──────── TASK MATERIAL ────────
(* ===== verification/TcpServer.v ===== *)
(** [TcpServer] (TcpServer.h, TcpServer.cpp): naming connections, spreading them over
    the pool's loops, and taking them down. Work handed to a loop is recorded as
    posted to it; [EventLoop] says what becomes of it there. [Accepting] puts the
    [Acceptor] in front. *)
From S2P Require Import Prelude Decimal InetAddress EventLoopThreadPool.
#[local] Open Scope Z_scope.

Inductive task :=
  | Listen                             (** [Acceptor::listen] *)
  | ConnectEstablished (conn : Z)      (** [TcpConnection::connectEstablished] *)
  | RemoveConnectionInLoop (conn : Z)
  | ConnectDestroyed (conn : Z).

#[global] Instance task_eq_decision : EqDecision task.
Proof. solve_decision. Defined.

(** What the server knows of a [TcpConnection]. *)
Record connection := mk_connection {
  name : string;
  getLoop : Z;
  sockfd : Z;
  localAddress : InetAddress;
  peerAddress : InetAddress
}.

Record server := mk_server {
  m_ipPort : string;
  m_serverName : string;                (** [m_name] *)
  m_started_n : Z;                      (** an [atomic_int] *)
  m_threadPool : pool;
  m_nextConnId : Z;                     (** an [int] *)
  m_connections : gmap string Z;
  connections : gmap Z connection;      (** the [TcpConnection]s made, by address *)
  posted : list (Z * task)              (** the work handed to loops *)
}.
Lemma jobs_accepted w p pl c a new io l :
  loops w !! getLoop c = Some io → jobs (accepted w p pl c a new io) l = jobs w l.
Proof.
  intros Hio. unfold jobs. cbn. destruct (decide (l = getLoop c)) as [->|Hne].
  - by rewrite lookup_insert_eq, Hio.
  - by rewrite lookup_insert_ne.
Qed.

(** The parts of a new connection that belong together. *)
Record fresh_conn w p pl c a new io fd wc : Prop := {
  fc_addr l x : loops w !! l = Some x → channels (Reactor.m_poller (reactor_of x)) !! a = None;
  fc_pool : getAllLoops pl = getAllLoops (m_threadPool (srv w)) ∧ m_baseLoop pl = base w ∧
    EventLoopThreadPool.wf pl ∧ m_next pl < Z.of_nat (length (getAllLoops pl));
  fc_id : m_nextConnId (srv w) ≠ 2 ^ 31 - 1;
  fc_name : name c = conn_name (m_ipPort (srv w)) (m_serverName (srv w)) (m_nextConnId (srv w));
  fc_loop : loops w !! getLoop c = Some io;
  fc_fd : sockfd c = fd ∧ open_fds w !! fd = None;
  fc_new : TcpConnection_new fd wc false = Ok new;
  fc_sockets : sockets_ok (files (net p)) (<[a := c]> (connections (srv w)))
}.

(** A channel is on an open descriptor. *)
Lemma channels_open w l io a ch :
  frame w → loops w !! l = Some io → channels (Reactor.m_poller (reactor_of io)) !! a = Some ch →
  is_Some (open_fds w !! m_fd ch).
Proof.
  intros Hfr Hio Ha. pose proof (fr_chan _ Hfr l io a ch Hio Ha) as Hok. unfold channel_ok in Hok.
  destruct (conns (reactor_of io) !! a) as [d|] eqn:Hd.
  - destruct (fr_own _ Hfr l io a Hio ltac:(by eexists)) as (c & Hc & <-).
    destruct (fr_conn _ Hfr a c Hc) as (x & y & Hx & _ & Hy & E0). simplify_eq. rewrite E0.
    destruct (so_conn _ _ (fr_sockets _ Hfr) a c Hc) as (_ & _ & f & _ & Hf & _). by eexists.
  - destruct Hok as [_ [[f Hf]| ->]]; [|apply (so_listen _ _ (fr_sockets _ Hfr))].
    destruct (so_others _ _ (fr_sockets _ Hfr) _ _ Hf) as [_ ?]. by eexists.
Qed.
────────
## [WORK TO BE COMPLETED]
A word-for-word restatement of the data above is required.

## [YOUR SOLUTION]
(* ===== verification/TcpServer.v ===== *)
(** [TcpServer] (TcpServer.h, TcpServer.cpp): naming connections, spreading them over
    the pool's loops, and taking them down. Work handed to a loop is recorded as
    posted to it; [EventLoop] says what becomes of it there. [Accepting] puts the
    [Acceptor] in front. *)
From S2P Require Import Prelude Decimal InetAddress EventLoopThreadPool.
#[local] Open Scope Z_scope.

Inductive task :=
  | Listen                             (** [Acceptor::listen] *)
  | ConnectEstablished (conn : Z)      (** [TcpConnection::connectEstablished] *)
  | RemoveConnectionInLoop (conn : Z)
  | ConnectDestroyed (conn : Z).

#[global] Instance task_eq_decision : EqDecision task.
Proof. solve_decision. Defined.

(** What the server knows of a [TcpConnection]. *)
Record connection := mk_connection {
  name : string;
  getLoop : Z;
  sockfd : Z;
  localAddress : InetAddress;
  peerAddress : InetAddress
}.

Record server := mk_server {
  m_ipPort : string;
  m_serverName : string;                (** [m_name] *)
  m_started_n : Z;                      (** an [atomic_int] *)
  m_threadPool : pool;
  m_nextConnId : Z;                     (** an [int] *)
  m_connections : gmap string Z;
  connections : gmap Z connection;      (** the [TcpConnection]s made, by address *)
  posted : list (Z * task)              (** the work handed to loops *)
}.
Lemma jobs_accepted w p pl c a new io l :
  loops w !! getLoop c = Some io → jobs (accepted w p pl c a new io) l = jobs w l.
Proof.
  intros Hio. unfold jobs. cbn. destruct (decide (l = getLoop c)) as [->|Hne].
  - by rewrite lookup_insert_eq, Hio.
  - by rewrite lookup_insert_ne.
Qed.

(** The parts of a new connection that belong together. *)
Record fresh_conn w p pl c a new io fd wc : Prop := {
  fc_addr l x : loops w !! l = Some x → channels (Reactor.m_poller (reactor_of x)) !! a = None;
  fc_pool : getAllLoops pl = getAllLoops (m_threadPool (srv w)) ∧ m_baseLoop pl = base w ∧
    EventLoopThreadPool.wf pl ∧ m_next pl < Z.of_nat (length (getAllLoops pl));
  fc_id : m_nextConnId (srv w) ≠ 2 ^ 31 - 1;
  fc_name : name c = conn_name (m_ipPort (srv w)) (m_serverName (srv w)) (m_nextConnId (srv w));
  fc_loop : loops w !! getLoop c = Some io;
  fc_fd : sockfd c = fd ∧ open_fds w !! fd = None;
  fc_new : TcpConnection_new fd wc false = Ok new;
  fc_sockets : sockets_ok (files (net p)) (<[a := c]> (connections (srv w)))
}.

(** A channel is on an open descriptor. *)
Lemma channels_open w l io a ch :
  frame w → loops w !! l = Some io → channels (Reactor.m_poller (reactor_of io)) !! a = Some ch →
  is_Some (open_fds w !! m_fd ch).
Proof.
  intros Hfr Hio Ha. pose proof (fr_chan _ Hfr l io a ch Hio Ha) as Hok. unfold channel_ok in Hok.
  destruct (conns (reactor_of io) !! a) as [d|] eqn:Hd.
  - destruct (fr_own _ Hfr l io a Hio ltac:(by eexists)) as (c & Hc & <-).
    destruct (fr_conn _ Hfr a c Hc) as (x & y & Hx & _ & Hy & E0). simplify_eq. rewrite E0.
    destruct (so_conn _ _ (fr_sockets _ Hfr) a c Hc) as (_ & _ & f & _ & Hf & _). by eexists.
  - destruct Hok as [_ [[f Hf]| ->]]; [|apply (so_listen _ _ (fr_sockets _ Hfr))].
    destruct (so_others _ _ (fr_sockets _ Hfr) _ _ Hf) as [_ ?]. by eexists.
Qed.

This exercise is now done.